If a line of the data below holds the word "invariant", list it.

————————

(* ===== verification/PfairMachine.v ===== *)
(** * PD^2: every quantum is scheduled once, in order *)

From S2P Require Import Prelude Task Edf PrioQueue Kernel RtDomain RtInv EdfDomain.
From S2P Require Import Pfair PfairSub PfairInv PfairLink PfairTop PfairQuantum PfairAdvance PfairNext PfairTask PfairTick.
Open Scope Z_scope.

Section Machine.
Context {Q : Type -> Type} `{PrioQueueLaws Q}.
Abbreviation world := (world Q fstate).
Abbreviation K := (M world).
Abbreviation conf := (conf (Q:=Q)).
Implicit Types (w : world) (t : tid) (c d : Z) (s : conf).
Abbreviation pars w := (params (plugin w)).
Abbreviation cpu w c := (cpu_ok (plugin w) c = true).

(** ** The steps of a tick *)

(** The links and the number of a processor are all the invariant needs of its
    state. *)
Lemma state_ok (ps : Z -> pfair_state) w :
  quantum_ok w -> (forall c, p_linked (ps c) = lk w c /\ s_cpu (ps c) = s_cpu (pstate (plugin w) c)) ->
  quantum_ok (set_plugin (set_pstate ps (plugin w)) w).
Proof.
  intros Hq Hps. set (w' := set_plugin _ w). assert (forall c, lk w' c = lk w c) as El by (intros c; apply Hps).
  assert (forall x, fmember w' x <-> fmember w x) as Hm by (intros x; unfold fmember; apply or_iff_compat_r; by setoid_rewrite El).
  pose proof (qk_inv _ Hq) as Hi. split; try apply Hq.
  - destruct Hi as [Hd ? ? Hl ?]. split; try done; [destruct Hd; by split|]. intros c x Hc. rewrite El. by apply Hl.
  - intros x p Hp Hs. rewrite Hm. by eapply (qk_sporadic _ Hq).
  - intros c Hc. simpl. rewrite (proj2 (Hps c)). by apply (qk_self _ Hq).
Qed.

Lemma pfair_time_ok v w : quantum_ok w -> quantum_ok (set_plugin (set_pfair_time v (plugin w)) w).
Proof.
  intros Hq. pose proof (qk_inv _ Hq) as Hi. split; try apply Hq. destruct Hi as [Hd ? ? ? ?]. split; try done. destruct Hd; by split.
Qed.

Lemma current_quantum_spec c w :
  quantum_ok w -> cpu w c -> 0 < tick_period w ->
  wp (current_quantum c) (fun q w' => is_u64 q /\ undisturbed w w' /\ tick_period w' = tick_period w) w.
Proof.
  intros Hq Hc Ht. unfold current_quantum. wp_steps. apply clock_marks. intros w1 S1 Et1. wp_steps. apply get_pstate_spec; [by rewrite (ma_plugin _ _ S1)|].
  wp_steps. rewrite (ma_tick _ _ S1). split_and!; [|apply marks_ok; [done|done|by rewrite Et1]|done].
  unfold time2quanta. set (x := u64 _). assert (is_u64 x) as Hx by (apply Z.mod_pos_bound; done). unfold is_u64 in *.
  split; [apply Z.div_pos; lia|]. apply Z.div_lt_upper_bound; [done|]. nia.
Qed.

Lemma tick_copy_spec c w :
  quantum_ok w -> cpu w c -> wp (tick_copy c) (fun _ w' => undisturbed w w' /\ local (pstate (plugin w') c) = lk w c) w.
Proof.
  intros Hq Hc. unfold tick_copy, upd_pstate, upd_state. wp_steps. repeat (apply get_pstate_spec; [done|]; wp_steps).
  match goal with |- context [undisturbed w ?x] => set (w1 := x) end. split; [|simpl; by rewrite upd_eq]. split; [|done|]; simpl.
  - apply (state_ok (pstate (plugin w1)) w); [done|]. intros c'. simpl. unfold upd. case_decide; by subst.
  - intros c'. unfold upd. case_decide; by subst.
Qed.
(** [requested] and [granted] record, per semaphore, the order of the calls of
    [sys_fmlp_down] and of their returns. *)
Record fmachine (Q : Type -> Type) (P : Type) : Type := mk_fmachine {
  fs : fmlp Q P;
  phase : tid -> fphase;
  requested : positive -> list tid;
  granted : positive -> list tid
}.
Arguments mk_fmachine {Q} {P}.
Arguments fs {Q} {P}.
Arguments phase {Q} {P}.
Arguments requested {Q} {P}.
Arguments granted {Q} {P}.

Definition push {A} (f : positive -> list A) (p : positive) (a : A) : positive -> list A := upd f p (f p ++ [a]).

Section Machine.
Context {Q : Type -> Type} {P : Type} `{PiPluginLaws Q P}.
Abbreviation fmachine := (fmachine Q P).
Implicit Types (m : fmachine) (t u : tid) (p q : positive) (w : world Q P) (s : fmlp Q P).

(** The task owns a semaphore, whether it runs already or was just woken. *)
Definition owns m t : bool :=
  match phase m t with
  | Away => false
  | Waiting _ => bool_decide (t ∈ awake (fs m))
  | Owner _ => true
  end.

Definition asleep m t : Prop := (exists p, phase m t = Waiting p) /\ t ∉ awake (fs m).

(** What the rest of the kernel guarantees: the invariant of the plugin, and
    that suspended tasks stay out of the queues. *)
Definition kernel_ok m w : Prop := pi_inv (owns m) w /\ forall t, asleep m t -> unqueued w t.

————————

*RESULT OF THE TASK*.
(** The links and the number of a processor are all the invariant needs of its
(** What the rest of the kernel guarantees: the invariant of the plugin, and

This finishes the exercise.